SOURCE DATA section start

(* ===== verification/NamespaceStore.v ===== *)
(** * The table of namespaces

    [database/namespace.go] and the namespace operations of
    [core/service_namespace.go]: rows, validation, creation with the
    inheritance of state and labels, the chain of ancestors that an ensured
    path gets, keys and their scope, deletion, labels, annotations, and the
    filters of a listing. *)

From S2P Require Import Prelude GoStrings Regex Namespace PermissionValidator Labels LabelSelector Paging Actors ActorList.
Open Scope string_scope.
Open Scope list_scope.

(** ** Rows *)

(** [NamespaceState] is a string type; any string can be stored. *)
Definition NamespaceStateActive : string := "active".
Definition NamespaceStateDestroying : string := "destroying".
Definition NamespaceStateDestroyed : string := "destroyed".

Definition IsValidNamespaceState (state : string) : bool :=
  bool_decide (state = NamespaceStateActive) || bool_decide (state = NamespaceStateDestroying) ||
  bool_decide (state = NamespaceStateDestroyed).

Definition advanceNamespaceState (cur next : string) : string :=
  if decide (cur = "") then next
  else if decide (cur = NamespaceStateActive) then next
  else if decide (cur = NamespaceStateDestroying) then
    if decide (next = NamespaceStateDestroyed) then next else cur
  else if decide (cur = NamespaceStateDestroyed) then cur
  else next.

Record DbNamespace := mkDbNamespace {
  dn_Path : string;
  dn_depth : Z;
  dn_State : string;
  dn_KeyId : option string;
  dn_TargetDataEncryptionKeyId : option string;
  dn_Labels : Labels;
  dn_Annotations : gmap string string;
  dn_CreatedAt : Z;
  dn_UpdatedAt : Z;
  dn_DeletedAt : option Z
}.

(** A row of the table of keys. *)
Record DbKey := mkDbKey {
  dk_Id : string;
  dk_Namespace : string;
  dk_Name : string;
  dk_Usage : string;
  dk_MaterialType : string;
  dk_EncryptedKeyData : option EncryptedField;
  dk_State : string;
  dk_Labels : Labels;
  dk_Annotations : gmap string string;
  dk_CreatedAt : Z;
  dk_UpdatedAt : Z;
  dk_EncryptedAt : option Z;
  dk_DeletedAt : option Z
}.

Definition GlobalKeyID : string := "key_global".

(** The two tables, by primary key. *)
Record ndb := mkNdb {
  db_namespaces : gmap string DbNamespace;
  db_keys : gmap string DbKey
}.

Definition with_namespaces (t : gmap string DbNamespace) (db : ndb) : ndb := mkNdb t (db_keys db).

Definition set_ns_state (state : string) (ns : DbNamespace) : DbNamespace :=
  mkDbNamespace (dn_Path ns) (dn_depth ns) state (dn_KeyId ns) (dn_TargetDataEncryptionKeyId ns) (dn_Labels ns)
    (dn_Annotations ns) (dn_CreatedAt ns) (dn_UpdatedAt ns) (dn_DeletedAt ns).
Definition set_ns_key (key : option string) (ns : DbNamespace) : DbNamespace :=
  mkDbNamespace (dn_Path ns) (dn_depth ns) (dn_State ns) key (dn_TargetDataEncryptionKeyId ns) (dn_Labels ns)
    (dn_Annotations ns) (dn_CreatedAt ns) (dn_UpdatedAt ns) (dn_DeletedAt ns).
Definition set_ns_target (dek : option string) (ns : DbNamespace) : DbNamespace :=
  mkDbNamespace (dn_Path ns) (dn_depth ns) (dn_State ns) (dn_KeyId ns) dek (dn_Labels ns)
    (dn_Annotations ns) (dn_CreatedAt ns) (dn_UpdatedAt ns) (dn_DeletedAt ns).
Definition set_ns_labels (labels : Labels) (ns : DbNamespace) : DbNamespace :=
  mkDbNamespace (dn_Path ns) (dn_depth ns) (dn_State ns) (dn_KeyId ns) (dn_TargetDataEncryptionKeyId ns) labels
    (dn_Annotations ns) (dn_CreatedAt ns) (dn_UpdatedAt ns) (dn_DeletedAt ns).
Definition set_ns_annotations (annotations : gmap string string) (ns : DbNamespace) : DbNamespace :=
  mkDbNamespace (dn_Path ns) (dn_depth ns) (dn_State ns) (dn_KeyId ns) (dn_TargetDataEncryptionKeyId ns) (dn_Labels ns)
    annotations (dn_CreatedAt ns) (dn_UpdatedAt ns) (dn_DeletedAt ns).
Definition set_ns_times (created updated : Z) (deleted : option Z) (ns : DbNamespace) : DbNamespace :=
  mkDbNamespace (dn_Path ns) (dn_depth ns) (dn_State ns) (dn_KeyId ns) (dn_TargetDataEncryptionKeyId ns) (dn_Labels ns)
    (dn_Annotations ns) created updated deleted.
Definition touch (now : Z) (ns : DbNamespace) : DbNamespace := set_ns_times (dn_CreatedAt ns) now (dn_DeletedAt ns) ns.

Definition rootNamespaceKeyID : option string := Some GlobalKeyID.

Definition normalize_ns (ns : DbNamespace) : DbNamespace :=
  mkDbNamespace (dn_Path ns) (DepthOfPath (dn_Path ns))
    (if decide (dn_State ns = "") then NamespaceStateActive else dn_State ns)
    (if decide (dn_Path ns = Root ∧ dn_KeyId ns = None) then rootNamespaceKeyID else dn_KeyId ns)
    (dn_TargetDataEncryptionKeyId ns) (dn_Labels ns) (dn_Annotations ns) (dn_CreatedAt ns) (dn_UpdatedAt ns) (dn_DeletedAt ns).

Inductive ns_invalid : Type :=
  | NsInvalidPath (e : error)
  | NsInvalidState
  | NsInvalidLabels (es : list (string * label_error))
  | NsInvalidAnnotations (es : list annotation_error).

Definition Validate_ns (ns : DbNamespace) : list ns_invalid :=
  (match ValidatePath (dn_Path ns) with Some e => [NsInvalidPath e] | None => [] end) ++
  (if IsValidNamespaceState (dn_State ns) then [] else [NsInvalidState]) ++
  (match ValidateLabels (dn_Labels ns) with [] => [] | es => [NsInvalidLabels es] end) ++
  (match ValidateAnnotations (dn_Annotations ns) with [] => [] | es => [NsInvalidAnnotations es] end).

(** ** Errors and transactions *)

Inductive ns_error : Type :=
  | NsNotFound
  | NsKeyNotFound
  | NsKeyOutOfScope (keyNamespace path : string)
  | NsParentMissing (path parent : string)
  | NsAlreadyExists (path : string)
  | NsDuplicateKey
  | NsNotActive (path : string)
  | NsInvalid (es : list ns_invalid)
  | NsBadPath (e : error)
  | NsPathRequired
  | NsBadLabels (es : list (string * label_error))
  | NsBadAnnotations (es : list annotation_error)
  | NsNotCreated.

(** The errors that wrap [ErrNotFound]. *)
Definition is_not_found (e : ns_error) : bool :=
  match e with NsNotFound | NsKeyNotFound => true | _ => false end.

Definition ntx (A : Type) : Type := ndb → result ns_error A * ndb.

(** An error rolls the transaction back; otherwise it is committed.  The error
    of a commit is assigned after the result was computed, so it is lost. *)
Definition transaction_commit {A} (commits : bool) (f : ntx A) : ntx A := λ db,
  match f db with (Err e, _) => (Err e, db) | (Ok a, db') => (Ok a, if commits then db' else db) end.

Definition transaction {A} (f : ntx A) : ntx A := transaction_commit true f.

Definition ns_live (ns : DbNamespace) : bool := bool_decide (dn_DeletedAt ns = None).

Definition live_ns (path : string) (db : ndb) : option DbNamespace :=
  match db_namespaces db !! path with
  | Some ns => if ns_live ns then Some ns else None
  | None => None
  end.

Definition getNamespaceByPath (path : string) (db : ndb) : result ns_error DbNamespace :=
  match live_ns path db with Some ns => Ok ns | None => Err NsNotFound end.

Definition live_key (id : string) (db : ndb) : option DbKey :=
  match db_keys db !! id with
  | Some k => if decide (dk_DeletedAt k = None) then Some k else None
  | None => None
  end.

Definition validateNamespaceKeyScope (path keyID : string) (db : ndb) : option ns_error :=
  match live_key keyID db with
  | None => Some NsKeyNotFound
  | Some k =>
      if IsSameOrChild (dk_Namespace k) path then None
      else Some (NsKeyOutOfScope (dk_Namespace k) path)
  end.

(** The check when a key is given: [if ns.KeyId != nil]. *)
Definition key_scope_error (path : string) (key : option string) (db : ndb) : option ns_error :=
  match key with Some k => validateNamespaceKeyScope path k db | None => None end.

(** [Insert]: the path is the primary key, of deleted rows too. *)
Definition insert_ns (ns : DbNamespace) : ntx DbNamespace := λ db,
  match db_namespaces db !! dn_Path ns with
  | Some _ => (Err NsDuplicateKey, db)
  | None => (Ok ns, with_namespaces (<[dn_Path ns := ns]> (db_namespaces db)) db)
  end.

(** [Update ... Where path = ?], with or without [deleted_at IS NULL]. *)
Definition update_ns (f : DbNamespace → DbNamespace) (path : string) : ntx unit := λ db,
  match live_ns path db with
  | None => (Err NsNotFound, db)
  | Some ns => (Ok (), with_namespaces (<[path := f ns]> (db_namespaces db)) db)
  end.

SOURCE DATA section end

Output the lines from the one with "Definition validateNamespaceKeyScope (path" through the end of the records above, exactly, including both ends, and nothing besides.

**RESULT OF THE EXERCISE:**
Definition validateNamespaceKeyScope (path keyID : string) (db : ndb) : option ns_error :=
  match live_key keyID db with
  | None => Some NsKeyNotFound
  | Some k =>
      if IsSameOrChild (dk_Namespace k) path then None
      else Some (NsKeyOutOfScope (dk_Namespace k) path)
  end.

(** The check when a key is given: [if ns.KeyId != nil]. *)
Definition key_scope_error (path : string) (key : option string) (db : ndb) : option ns_error :=
  match key with Some k => validateNamespaceKeyScope path k db | None => None end.

(** [Insert]: the path is the primary key, of deleted rows too. *)
Definition insert_ns (ns : DbNamespace) : ntx DbNamespace := λ db,
  match db_namespaces db !! dn_Path ns with
  | Some _ => (Err NsDuplicateKey, db)
  | None => (Ok ns, with_namespaces (<[dn_Path ns := ns]> (db_namespaces db)) db)
  end.

(** [Update ... Where path = ?], with or without [deleted_at IS NULL]. *)
Definition update_ns (f : DbNamespace → DbNamespace) (path : string) : ntx unit := λ db,
  match live_ns path db with
  | None => (Err NsNotFound, db)
  | Some ns => (Ok (), with_namespaces (<[path := f ns]> (db_namespaces db)) db)
  end.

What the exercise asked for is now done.